Quite what Stipe encountered on his little dander that provoked such a crystallised, evocative lyric who knows, but the singer was obviously taken back to his youth, his mind cast back to All The Young Dudes stars Mott The Hoople and comic maverick Andy Kaufman, two cultural forces of the mid-70s that had meant a lot to the 15-year-old Stipe.

As he pulled at that thread, a song about conspiracies in the air at the that time began to take shape in his head. “What the song is about is some crackpot theories of the 1970s,” he said, “the most primary being that NASA and the US military and the government conspired to fake the 1969 moon walk; that, in fact, what we were watching on television was a stage set in some secret place in the Arizona desert.

Second, that Elvis Presley was still alive. And then, in 1984 when Andy Kaufman, Elvis impersonator and prankster extraordinaire, died, the rumour began that he had faked his own death. That’s what Man On The Moon is about.”

Stipe first encountered Kaufman watching Saturday Night Live in 1975 and was immediately enraptured by his chaotic surrealism. “At 15 years old, inexperienced, naïve as shit, I was like, ‘This guy is completely brilliant, this is like nothing I’ve ever seen before’,” he said. “I followed his career until his death and, obviously I guess, beyond his death. He galvanised a nation in three and a half minutes on live television.”

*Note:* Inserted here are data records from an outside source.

(** * Galv backend: serializer validation and file-upload logic

    A shallow embedding of the validation and write paths of
    [backend_django/galv/serializers/serializers.py]:

    - [WithTeamMixin]: access-level defaults and [validate];
    - [TransparentGroupSerializer.update];
    - [HarvesterSerializer.validate_name];
    - [ColumnMappingSerializer.get_rendered_map] and [validate_map];
    - [ObservedFileCreateSerializer.create];
    - [ArbitraryFileCreateSerializer.create].

    Python exceptions are values of [exn]; a method that may raise returns
    a [result].  Dictionaries keyed by strings are [gmap string _]; a
    dictionary that is iterated in insertion order is an association list. *)

From Stdlib Require Import ZArith Bool Lia DecimalString.
From stdpp Require Import base option list gmap strings sets.

Local Open Scope Z_scope.

(** ** Exceptions and results *)

Inductive exn : Type :=
| ValidationError (detail : string)   (* rest_framework.exceptions.ValidationError *)
| StorageError (detail : string)      (* galv.models.StorageError *)
| Exception (detail : string).        (* any other subclass of Exception *)

Inductive result (A : Type) : Type :=
| Ok (a : A)
| Raise (e : exn).
Arguments Ok {A} a.
Arguments Raise {A} e.

#[global] Instance result_ret : MRet result := @Ok.
#[global] Instance result_bind : MBind result :=
  fun A B f m => match m with Ok a => f a | Raise e => Raise e end.

Definition is_ok {A} (r : result A) : bool :=
  match r with Ok _ => true | Raise _ => false end.

Definition is_validation_error {A} (r : result A) : bool :=
  match r with Raise (ValidationError _) => true | _ => false end.
(** * QuizBuilder: a shallow embedding of [src/components/QuizBuilder.tsx]

    The component holds its state in React hooks and reacts to user events.
    Every handler is embedded as a function from the state before the event
    (and whatever the outside world answers: the file reader, pdf.js, the
    chat-completion endpoint, [JSON.parse], [Date.now], [Math.random]) to the
    state after it.  Handlers are taken to run one after the other: a handler
    sees the state of the last render and no second event is interleaved
    while it awaits.

    JavaScript values are untyped at run time, so the question list is a list
    of [value]s: what [JSON.parse] hands back is never checked against the
    TypeScript interfaces. *)

From Stdlib Require Import ZArith QArith String Ascii List Lia.
From stdpp Require Import base option list strings pretty gmap.

Set Warnings "-register-all".

Local Open Scope string_scope.
Local Open Scope list_scope.
Local Open Scope Z_scope.

(** ** JavaScript values *)

Module JS.

(** The values that can reach the component: [undefined], and what
    [JSON.parse] builds.  An object is its list of own properties in
    insertion order.  Numbers are the finite ones.  A string is a sequence
    of code units; Rocq's strings hold the code units below 256, so the
    embedding covers the strings over Latin-1. *)
Inductive value : Type :=
| VUndefined
| VNull
| VBool (b : bool)
| VNum (q : Q)
| VStr (s : string)
| VArr (items : list value)
| VObj (props : list (string * value)).

(** The outcome of code that may throw (or of a promise that may reject):
    the value, or the thrown error's message. *)
Inductive result (A : Type) : Type :=
| Ok (a : A)
| Throw (msg : string).
Arguments Ok {A} a.
Arguments Throw {A} msg.

(** What a handler does besides changing state. *)
Inductive Effect : Type :=
| ConsoleLog
| ConsoleWarn (msg : string)
| ConsoleError (msg : string)
| Alert (msg : string).

(** A computation: the effects it performed, in order, and its outcome. *)
Definition M (A : Type) : Type := list Effect * result A.

Definition ret {A} (a : A) : M A := ([], Ok a).
Definition throw {A} (msg : string) : M A := ([], Throw msg).
Definition emit (e : Effect) : M unit := ([e], Ok tt).
Definition lift {A} (r : result A) : M A := ([], r).

Definition bind {A B} (m : M A) (k : A -> M B) : M B :=
  match m with
  | (log, Ok a) => let '(log', r) := k a in (log ++ log', r)
  | (log, Throw e) => (log, Throw e)
  end.

(** [try { body } catch (err) { handler err }] *)
Definition try_catch {A} (body : M A) (handler : string -> M A) : M A :=
  match body with
  | (log, Ok a) => (log, Ok a)
  | (log, Throw e) => let '(log', r) := handler e in (log ++ log', r)
  end.

Notation "'do' x <- m ; k" := (bind m (fun x => k))
  (at level 10, x name, m at level 100, k at level 200).
Notation "'exec' m ; k" := (bind m (fun _ => k))
  (at level 10, m at level 100, k at level 200).

(** [!v] is [negb (truthy v)]. *)
Definition truthy (v : value) : bool :=
  match v with
  | VUndefined | VNull => false
  | VBool b => b
  | VNum q => negb (Qnum q =? 0)%Z
  | VStr s => negb (String.eqb s "")
  | VArr _ | VObj _ => true
  end.

Definition isArray (v : value) : bool :=
  match v with
  | VArr _ => true
  | _ => false
  end.

Fixpoint lookup_prop (k : string) (props : list (string * value)) : option value :=
  match props with
  | [] => None
  | (k', v) :: rest => if String.eqb k k' then Some v else lookup_prop k rest
  end.

(** [obj[k] = v] on an object's property list: an existing key keeps its
    place, a new one goes last. *)
Fixpoint assign_prop (k : string) (v : value) (props : list (string * value))
  : list (string * value) :=
  match props with
  | [] => [(k, v)]
  | (k', v') :: rest =>
      if String.eqb k k' then (k, v) :: rest else (k', v') :: assign_prop k v rest
  end.

Definition type_error : string := "TypeError".

(** [v.k] for a key [k] that is not an index or [length]: reading a property
    of [undefined] or [null] throws, a primitive or an array has no such own
    property. *)
Definition get (v : value) (k : string) : result value :=
  match v with
  | VUndefined | VNull => Throw type_error
  | VObj props => Ok (default VUndefined (lookup_prop k props))
  | _ => Ok VUndefined
  end.

Fixpoint chars (s : string) : list string :=
  match s with
  | EmptyString => []
  | String c s' => String c EmptyString :: chars s'
  end.

(** The own enumerable properties that [{...v}] copies. *)
Definition spread (v : value) : list (string * value) :=
  match v with
  | VObj props => props
  | VArr items => imap (fun i x => (pretty i, x)) items
  | VStr s => imap (fun i c => (pretty i, VStr c)) (chars s)
  | _ => []
  end.
(** C6, as the claim words it, fails: after an infinite sample the scale
    is the positive infinity, and when the peak has fallen again the
    update computes [Inf - Inf], a NaN, which is not 0.1 or more. *)
Lemma C6_counterexample :
  ~ (forall (mv0 : float64) (ticks_ : list (list float64 * list float64)),
       (0.1 <=? mv0)%float = true ->
       forall k mv, scale_updates network_scale_update mv0 ticks_ !! k = Some mv ->
                    (0.1 <=? mv)%float = true).
Proof.
  intros Hclaim.
  specialize (Hclaim 0.1%float [([infinity], [0%float]); ([0%float], [0%float])]
                ltac:(vm_compute; reflexivity) 1%nat).
  specialize (Hclaim _ eq_refl). vm_compute in Hclaim. discriminate.
Qed.
End ScaleFinite.

Lemma C6_scale_floor_witness :
  let ticks_ := [([1; 2], [0.5; 3]); ([0; 0], [0; 0])]%float in
  (forall k mv,
      scale_updates network_scale_update 0.1 ticks_ !! k = Some mv ->
      (0.1 <=? mv)%float = true /\ ffin mv)
  /\ (0.1 <=? network_scale_update 0.1 ([1; 2], [0.5; 3])%float)%float = true.
Proof.
  intros ticks_.
  destruct (C6_scale_floor 0.1 ticks_ ltac:(vm_compute; reflexivity)
              ltac:(vm_compute; reflexivity)
              ltac:(repeat constructor)
              network_scale_update (or_introl eq_refl))
    as [Hfloor Hup].
  split; [exact Hfloor|].
  apply (Hup 0%nat 0.1%float _ ([1; 2], [0.5; 3])%float); reflexivity.
Defined.

(** ** [sort.Slice] keeps the length *)

Section SortLength.
Context {A : Type} `{Inhabited A}.
Variable less : A -> A -> bool.

Lemma Swap_length (data : list A) (i j : nat) : length (sort.Swap data i j) = length data.
Proof. unfold sort.Swap. by rewrite !length_insert. Qed.

Lemma insert_loop_length (j : nat) :
  forall (data : list A) (a : nat), length (sort.insert_loop less data a j) = length data.
Proof.
  induction j as [|j IH]; intros data a; [done|]. cbn [sort.insert_loop].
  destruct (_ && _); [|done]. by rewrite IH, Swap_length.
Qed.

Lemma insertion_loop_length (n : nat) :
  forall (data : list A) (a i : nat),
    length (sort.insertion_loop less n data a i) = length data.
Proof.
  induction n as [|n IH]; intros data a i; [done|]. cbn [sort.insertion_loop].
  by rewrite IH, insert_loop_length.
Qed.

Lemma insertionSort_length (data : list A) (a b : nat) :
  length (sort.insertionSort_func less data a b) = length data.
Proof. apply insertion_loop_length. Qed.

Lemma siftDown_loop_length (fuel : nat) :
  forall (data : list A) (root hi first : nat),
    length (sort.siftDown_loop less fuel data root hi first) = length data.
Proof.
  induction fuel as [|fuel IH]; intros data root hi first; [done|].
  cbn [sort.siftDown_loop]. destruct (_ <=? _)%nat; [done|].
  destruct (negb _); [done|]. by rewrite IH, Swap_length.
Qed.

Lemma heapify_loop_length (n : nat) :
  forall (data : list A) (hi first : nat),
    length (sort.heapify_loop less n data hi first) = length data.
Proof.
  induction n as [|n IH]; intros data hi first; [done|]. cbn [sort.heapify_loop].
  rewrite IH. apply siftDown_loop_length.
Qed.

Lemma popheap_loop_length (n : nat) :
  forall (data : list A) (first : nat),
    length (sort.popheap_loop less n data first) = length data.
Proof.
  induction n as [|n IH]; intros data first; [done|]. cbn [sort.popheap_loop].
  rewrite IH. unfold sort.siftDown_func. by rewrite siftDown_loop_length, Swap_length.
Qed.

Lemma heapSort_length (data : list A) (a b : nat) :
  length (sort.heapSort_func less data a b) = length data.
Proof. unfold sort.heapSort_func. by rewrite popheap_loop_length, heapify_loop_length. Qed.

Being in Seattle also influenced the vocal in other ways, with the “yeah, yeah, yeah”’s that are present at the end of each line in the verses part of a competition Stipe had with Nirvana, then breaking big off the back of Nevermind’s release the year before. Stipe had become friends with the trio and had noted that Kurt Cobain had written a number of songs with the word “yeah” in them. He saw it as a challenge.

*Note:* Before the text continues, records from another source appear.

(** * FER probability post-processing pipeline

    A shallow embedding of [ProbabilityAdjustment.h] and of the
    post-processing part of [main.cpp] (functions [applyEma],
    [medianFromHistory] and the per-frame body of
    [captureVideoAndProcess]).

    The C++ code computes on [float].  The pipeline is written once over
    an interface of arithmetic operations ([Arith]) and instantiated twice:
    - [binary32]: IEEE-754 single precision, every operation rounded to
      nearest-even (the semantics of [float] with FLT_EVAL_METHOD 0 and
      without contraction of [a*b+c] into a fused multiply-add);
    - [exact]: the rationals [Qc], arithmetic without rounding or overflow.

    [std::vector<float>] is a [list]; [operator[]] outside the range of the
    vector is undefined behaviour in C++ and is the error [OutOfRange] of
    the [res] monad here.

    [std::nth_element] is a library function whose result the C++ standard
    fixes only in part: the pipeline takes it as a parameter ([NthElement])
    and the properties hold for every function that meets the part of the
    postcondition written in [nth_element_spec]. *)

From Stdlib Require Import ZArith QArith Qcanon Lia.
From Stdlib Require Import Floats.SpecFloat.
From stdpp Require Import base list sorting strings.

Local Open Scope Z_scope.

(** ** Arithmetic interface *)

Class Arith (F : Type) := {
  (** the value of the literal [num/den] in the type *)
  f_lit : Z -> positive -> F;
  f_add : F -> F -> F;
  f_sub : F -> F -> F;
  f_mul : F -> F -> F;
  f_div : F -> F -> F;
  (** [operator<] *)
  f_ltb : F -> F -> bool
}.

Definition f_zero `{Arith F} : F := f_lit 0 1.
Definition f_one `{Arith F} : F := f_lit 1 1.

(** *** IEEE-754 binary32 *)

Module Binary32.
Definition prec : Z := 24.
Definition emax : Z := 128.

Definition of_Z (z : Z) : spec_float := binary_normalize prec emax z 0 false.

(** A decimal literal [num/den]: the quotient of two exactly represented
    integers (below [2^24]), correctly rounded. *)
Definition lit (num : Z) (den : positive) : spec_float :=
  SFdiv prec emax (of_Z num) (of_Z (Zpos den)).

(** The next binary32 value below [x]. *)
Definition pred (x : spec_float) : spec_float := SFpred prec emax x.
End Binary32.

#[export] Instance binary32 : Arith spec_float := {|
  f_lit := Binary32.lit;
  f_add := SFadd Binary32.prec Binary32.emax;
  f_sub := SFsub Binary32.prec Binary32.emax;
  f_mul := SFmul Binary32.prec Binary32.emax;
  f_div := SFdiv Binary32.prec Binary32.emax;
  f_ltb := SFltb
|}.

(** *** Exact rationals

    Not a model of the code: the arithmetic the code would have without
    rounding, overflow, NaN and signed zeros.  It is used only where a
    statement says "in exact arithmetic". *)

Definition Qcltb (x y : Qc) : bool := negb (Qle_bool (this y) (this x)).

#[export] Instance exact : Arith Qc := {|
  f_lit := fun num den => Q2Qc (num # den);
  f_add := Qcplus;
  f_sub := Qcminus;
  f_mul := Qcmult;
  f_div := Qcdiv;
  f_ltb := Qcltb
|}.

(** ** Undefined behaviour as an error *)

Inductive res (A : Type) : Type :=
| Ret (a : A)
| OutOfRange.
Arguments Ret {A} a.
Arguments OutOfRange {A}.

#[export] Instance res_ret : MRet res := fun _ a => Ret a.
#[export] Instance res_bind : MBind res := fun _ _ k m =>
  match m with
  | Ret a => k a
  | OutOfRange => OutOfRange
  end.

(** [static_cast<size_t>(n)] of an [int] on an LP64 platform, and the
    values an [int] can take. *)
Definition size_t_of_int (n : Z) : Z := n mod 2 ^ 64.
Definition int_range (n : Z) : Prop := - 2 ^ 31 <= n < 2 ^ 31.

(** ** [std::nth_element] *)

(** [nth_element col nth] is the vector [col] after
    [std::nth_element(col.begin(), col.begin() + nth, col.end())]. *)
Class NthElement (F : Type) := nth_element : list F -> nat -> list F.

Section Ordering.
Context {F : Type} `{Arith F}.

(** [operator<] is a strict weak ordering on the values of [col]: it is
    asymmetric and "not less than" is transitive.  This is the
    precondition of [std::nth_element]. *)
Definition strict_weak_order (col : list F) : Prop :=
  (forall x y, x ∈ col -> y ∈ col -> f_ltb x y = true -> f_ltb y x = false) /\
  (forall x y z, x ∈ col -> y ∈ col -> z ∈ col ->
     f_ltb y x = false -> f_ltb z y = false -> f_ltb z x = false).

(** No element is less than an element before it. *)
Definition ascending (l : list F) : Prop :=
  forall (i j : nat) x y,
    (i < j)%nat -> l !! i = Some x -> l !! j = Some y -> f_ltb y x = false.

(** [ascending] as a test. *)
Fixpoint ascendingb (l : list F) : bool :=
  match l with
  | [] => true
  | x :: l' => forallb (fun y => negb (f_ltb y x)) l' && ascendingb l'
  end.

(** What is used of the postcondition of [std::nth_element]: the vector is
    rearranged, and on a strict weak ordering the element at [nth] is the
    element that would be there if the vector were sorted. *)
Definition nth_element_spec (N : NthElement F) : Prop :=
  (forall col nth, nth_element col nth ≡ₚ col) /\
  (forall col (nth : nat),
     strict_weak_order col ->
     exists sorted,
       sorted ≡ₚ col /\ ascending sorted /\
       nth_element col nth !! nth = sorted !! nth).
End Ordering.

Section Pipeline.
Context {F : Type} `{Arith F} {N : NthElement F}.

(** ** ProbabilityAdjustment.h *)

Record EmotionProbabilityAdjuster := mkAdjuster {
  boostFactor : F;
  neutralIndex : Z
}.

(** The constructor, with its default arguments. *)
Definition default_boostFactor : F := f_lit 3 2.
Definition default_neutralIndex : Z := 3.
Definition newAdjuster (boost : option F) (neutral : option Z)
  : EmotionProbabilityAdjuster :=
  mkAdjuster (default default_boostFactor boost)
             (default default_neutralIndex neutral).

(** [std::accumulate(begin, end, 0.0f)] *)
Definition accumulate (v : list F) : F := foldl f_add f_zero v.

(** The vector after the guarded [adjusted[neutralIndex] *= boostFactor]. *)
Definition boost (a : EmotionProbabilityAdjuster) (probabilities : list F)
  : list F :=
  let adjusted := probabilities in
  if Z.of_nat (length adjusted) >? size_t_of_int (neutralIndex a)
  then alter (fun p => f_mul p (boostFactor a))
             (Z.to_nat (size_t_of_int (neutralIndex a))) adjusted
  else adjusted.
(** * websocketpp/connection.hpp: the per-connection WebSocket state machine

    The header declares the [connection<config>] class template, its
    enumerations, the list of supported protocol versions, the default
    [handler] bundle and the constructor.  The bodies of the remaining member
    functions live in [websocketpp/impl/connection_impl.hpp]; where a
    definition below stands for one of those bodies its comment says so and
    names the declaration it belongs to.

    Every member function is a transformer of the [connection] record.  The
    two mutexes ([m_connection_state_lock], [m_write_lock]) that make the
    transformers indivisible in the C++ are not represented: one application
    of a transformer is one step. *)

From Stdlib Require Import ZArith List String Ascii Bool Lia DecimalString Sorted.
Import ListNotations.

Local Open Scope string_scope.
Local Open Scope list_scope.
Local Open Scope Z_scope.

(** ** Enumerations (connection.hpp, namespace [session]) *)

Module session.

Module state.
(** Externally visible session state (states based on the RFC). *)
Inductive value : Set := CONNECTING | OPEN | CLOSING | CLOSED.

Definition to_Z (v : value) : Z :=
  match v with CONNECTING => 0 | OPEN => 1 | CLOSING => 2 | CLOSED => 3 end.

Definition eqb (a b : value) : bool := to_Z a =? to_Z b.
End state.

“I told Kurt that I was going to write a song that had more “yeahs” in it than anything he’d written,” Stipe said. He managed it too. “I think there’s 54 “yeahs” in the song,” he added, triumphantly.

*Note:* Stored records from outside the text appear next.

(** X13. When every staged language has an empty
    translation record, so that no strings file is rendered, and the written
    metadata record survives a parse of its serialisation, a first generate
    leaves the shared store as it was, and a second generate changes neither
    the pass nor the store and archives the same files and the same manifest:
    whatever the signer returns this time, the archive differs from the first
    in the signature entry at most, and the call fails only if the signer
    does. *)
Theorem generate_again_same p h p1 h1 a1 core sub :
  metadata_record p core sub ->
  Obj.wf (passProps p) ->
  (forall lang tr, Obj.get lang (l10nTranslations p) = Some tr -> tr = []) ->
  (forall passJson passFile,
      Obj.get "pass.json" (bundle p) = Some passJson ->
      snd (patch_passFile passJson p) = Ok passFile ->
      JSON_parse (JSON_stringify (JObject passFile))
        = Some (JObject passFile)) ->
  generate p h = (p1, h1, Ok a1) ->
  h1 = h /\
  exists files signature1,
    a1 = (files ++
          [("signature", signature1);
           ("manifest.json",
            JSON_stringify (manifest_json (map digest_entry files)))])%list /\
    forall sign,
      generate (C := with_signer sign) p1 h1 =
      (p1, h1,
       match sign (map digest_entry files) (Certificates p1) with
       | Some signature2 =>
           Ok (files ++
               [("signature", signature2);
                ("manifest.json",
                 JSON_stringify (manifest_json (map digest_entry files)))])%list
       | None => Err SignatureError
       end).
Proof.
  intros ((passJson & G & EJ) & ES & EH) W Idle RT Gn.
  assert (EM : (type p =? "boardingPass") && transit_unresolved p = false).
  { destruct ((type p =? "boardingPass") && transit_unresolved p) eqn:X; auto.
    exfalso. apply andb_true_iff in X. destruct X as [X1 X2].
    apply String.eqb_eq in X1.
    apply (generate_never p h a1 X1 X2). now rewrite Gn. }
  pose proof (patch_passFile_Ok p core sub passJson EJ ES EH EM) as P.
  specialize (RT passJson _ G P).
  destruct (generate_frame _ _ _ _ _ Gn) as (F1 & F2 & F3 & F4 & F5 & F6).
  apply generate_Ok in Gn.
  destruct Gn as (pj & q & patched & fb & sg & G' & GP & E1 & GM & GS & EA).
  rewrite G in G'. inversion G'; subst pj; clear G'.
  pose proof (patch_snd passJson p) as PS. rewrite GP, P in PS. cbn [snd] in PS.
  inversion PS; subst patched; clear PS.
  pose proof (props_after_patch p core passJson EJ EH) as PP.
  unfold _patch in GP.
  destruct (patch_passFile passJson p) as [q0 [x|e]] eqn:PF; [|discriminate].
  inversion GP; subst q0; clear GP. cbn [fst] in PP.
  assert (Idle1 : forall lang tr,
             Obj.get lang (l10nTranslations p1) = Some tr -> tr = []).
  { now rewrite F6. }
  assert (Hh : h1 = h) by (eapply merge_l10n_idle; eauto).
  split; [exact Hh|]. subst h1.
  exists fb, sg. split; [exact EA|]. intros sign.
  assert (Gp : Obj.get "pass.json" (bundle p1)
               = Some (JSON_stringify
                         (JObject (Obj.set (type p)
                                     (JObject (patched_category p sub))
                                     (overlaid p core))))).
  { rewrite E1. rewrite prune_personalization_keeps
      by (discriminate || reflexivity).
    cbn [bundle with_bundle]. apply ObjFacts.get_set_same. }
  assert (Pp : passProps p1 = passProps q).
  { rewrite E1.
    destruct (prune_personalization_frame
                (with_bundle
                   (Obj.set "pass.json"
                      (JSON_stringify
                         (JObject (Obj.set (type p)
                                     (JObject (patched_category p sub))
                                     (overlaid p core))))
                      (bundle q)) q)) as (_ & X & _).
    exact X. }
  rewrite PP in Pp.
  pose proof (patch_again p core sub passJson p1 EJ ES EH W EM RT F2 F3 F5 Pp)
    as PA.
  assert (Pr : prune_personalization p1 = p1).
  { rewrite E1. apply prune_personalization_idem. }
  rewrite generate_with_signer. rewrite Gp. unfold _patch. rewrite PA.
  rewrite (set_same _ _ _ Gp), with_bundle_same, Pr, GM.
  rewrite (build_manifest_wf _ (merge_l10n_wf _ _ _ _ GM)).
  destruct (sign _ _); reflexivity.
Qed.

End Regeneration.
Section Builders.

Released as a single in November 1992, Man On The Moon went on to become one of R.E.M.’s biggest songs and all-time anthems, its impact prompting the 1999 biopic about Andy Kaufman that used the name of the song as its title and starred Jim Carrey. R.E.M. would have involvement in that film, writing the soundtrack and penning a sort of sequel to Man On The Moon (the song) in its lead song, their 1999 single The Great Beyond. Man On The Moon, the song that almost never was, had taken on a life of its own.